N.C. billboards say: Nonbelievers are Americans, too

Published: June 24, 2010 

A new billboard is going up in Raleigh and five other North Carolina cities with a seemingly innocuous slogan superimposedon an image of the American flag: "OneNation Indivisible."

It's what the slogan doesn't say that may bother some people.

Since 1954, the Pledge of Allegiance has split those three words to include two others: "under God."

But this billboard was paid for by N.C. Secular Association, a coalition of nonbelievers and agnostics. Their message: We're Americans, too.

"We're trying to restore the sense of one nation indivisible," said Joseph McDaniel Stewart, a member of Charlotte Atheists and Agnostics who initiated the billboard campaign. "It's a nation that welcomes people who believe or don't believe. Everybody's equal in the eyes of the law."

The billboard has already gone up on the Billy Graham Parkway in Charlotte and in Greensboro, Wilmington and Winston-Salem. It is expected to go up in Asheville and at the intersection of Capital Boulevard and Trawick Road in Raleigh this week, or, at the latest, by the Fourth of July weekend.
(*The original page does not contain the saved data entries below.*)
(** C1 (as stated) fails: the mixed-case spelling of a supported short code
    lower-cases to that code and is nevertheless rejected. *)
Lemma BlockchainField_mixed_case_rejected :
  lower "Btc" = "btc" /\
  BlockchainField_deserialize "Btc" =
    Raise (ValidationError "Unrecognized value Btc given for blockchain name" None).
Proof. split; reflexivity. Qed.

(** C1 (amended): the blockchain field accepts exactly the all-lower-case and
    the all-upper-case spelling of each short code, mapping [btc]/[BTC],
    [eth]/[ETH] and [ksm]/[KSM] to Bitcoin, Ethereum and Kusama; every other
    string raises a validation error whose message contains the given value. *)
Theorem BlockchainField_deserialize_spec (value : string) :
  (value ∈ ["btc"; "BTC"] -> BlockchainField_deserialize value = Ok BITCOIN) /\
  (value ∈ ["eth"; "ETH"] -> BlockchainField_deserialize value = Ok ETHEREUM) /\
  (value ∈ ["ksm"; "KSM"] -> BlockchainField_deserialize value = Ok KUSAMA) /\
  (value ∉ ["btc"; "BTC"; "eth"; "ETH"; "ksm"; "KSM"] ->
   BlockchainField_deserialize value =
     Raise (ValidationError
              ("Unrecognized value " +:+ value +:+ " given for blockchain name") None)).
Proof.
  repeat split; intros H.
  1-3: apply list_elem_of_In in H; simpl in H;
       destruct H as [<-|[<-|[]]]; reflexivity.
  unfold BlockchainField_deserialize.
  assert (Hsub : forall t : list string,
             (forall x, In x t -> In x ["btc"; "BTC"; "eth"; "ETH"; "ksm"; "KSM"]) ->
             in_tuple value t = false).
  { intros t Ht. apply in_tuple_false. intros Hin. apply H.
    apply list_elem_of_In, Ht. by apply list_elem_of_In. }
  rewrite !Hsub; [done|simpl; tauto..].
Qed.
(** Deleting a key of a dictionary without repeated keys. *)
Lemma dict_del_filter {A : Type} p (d : list (scalar * A)) :
  keys_unique d ->
  dict_del key_eqb (SStr p) d =
  List.filter (fun kv => negb (key_eqb (fst kv) (SStr p))) d.
Proof.
  unfold keys_unique. induction d as [|[k v] d IH]; simpl; [reflexivity|].
  intros Hnd. apply NoDup_cons in Hnd. destruct Hnd as [Hk Hnd].
  destruct (key_eqb k (SStr p)) eqn:E; simpl.
  - apply key_eqb_true in E.
    symmetry. apply forallb_filter_id. apply forallb_forall.
    intros [k' v'] Hin. simpl. apply negb_true_iff.
    destruct (key_eqb k' (SStr p)) eqn:E'; [|reflexivity].
    apply key_eqb_true in E'. exfalso. apply Hk. apply list_elem_of_In.
    rewrite E, <- E'. apply in_map. apply in_map_iff. exists (k', v'). now split.
  - rewrite IH by exact Hnd. reflexivity.
Qed.

Lemma filter_unique {A : Type} (P : scalar * A -> bool) d :
  keys_unique d -> keys_unique (List.filter P d).
Proof.
  unfold keys_unique. induction d as [|kv d IH]; simpl; [trivial|].
  intros Hnd. apply NoDup_cons in Hnd. destruct Hnd as [Hk Hnd].
  destruct (P kv); simpl; [|auto].
  apply NoDup_cons. split; [|auto].
  intros Hin. apply Hk. apply list_elem_of_In in Hin. apply list_elem_of_In.
  apply in_map_iff in Hin. destruct Hin as (k & Hk' & Hin).
  apply in_map_iff in Hin. destruct Hin as (kv' & <- & Hin).
  apply filter_In in Hin. destruct Hin as [Hin _].
  rewrite <- Hk'. apply in_map. apply in_map. exact Hin.
Qed.

Lemma dict_in_filter {A : Type} (P : scalar * A -> bool) k (d : list (scalar * A)) :
  (forall kv, In kv d -> key_eqb (fst kv) k = true -> P kv = true) ->
  dict_in key_eqb k (List.filter P d) = dict_in key_eqb k d.
Proof.
  unfold dict_in. induction d as [|[k' v] d IH]; simpl; [reflexivity|].
  intros HP. destruct (key_eqb k' k) eqn:E.
  - rewrite (HP (k', v)); [|now left|exact E]. simpl. rewrite E. reflexivity.
  - destruct (P (k', v)); simpl; [rewrite E|]; apply IH;
      intros kv Hin; apply HP; now right.
Qed.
The $15,000 project is another sign of the growing visibility of atheists in North Carolina. It took 11 groups, including the Ethical Humanist Society of the Triangle, to mount a fundraising campaign for the billboards.

Those are just a few of the groups that have formed statewide to lend support to and fight for the rights of nonbelievers.

"We want to reach out to other secularists and religious liberals to let them know they're not alone in their lack of belief," said Randy Best, who leads the Ethical Humanist Society of the Triangle. The groups share a strong belief in the separation of church and state, and want to protect and strengthen the secular character of the government.

That's exactly what groups such as the Christian Action League oppose.

"They want to exclude religion from the public arena altogether," said Mark Creech, executive director of the Christian Action League. "The whole message of the billboard undermines who we are in America."

But to Stewart, the two words that some claim to represent America - under God - actually disenfranchise one segment of American society, driving nonbelievers underground.

"There are a lot of people who are reluctant to let it be known they're in this group," Stewart said. "They're marginalized and intimidated. It shouldn't be this way."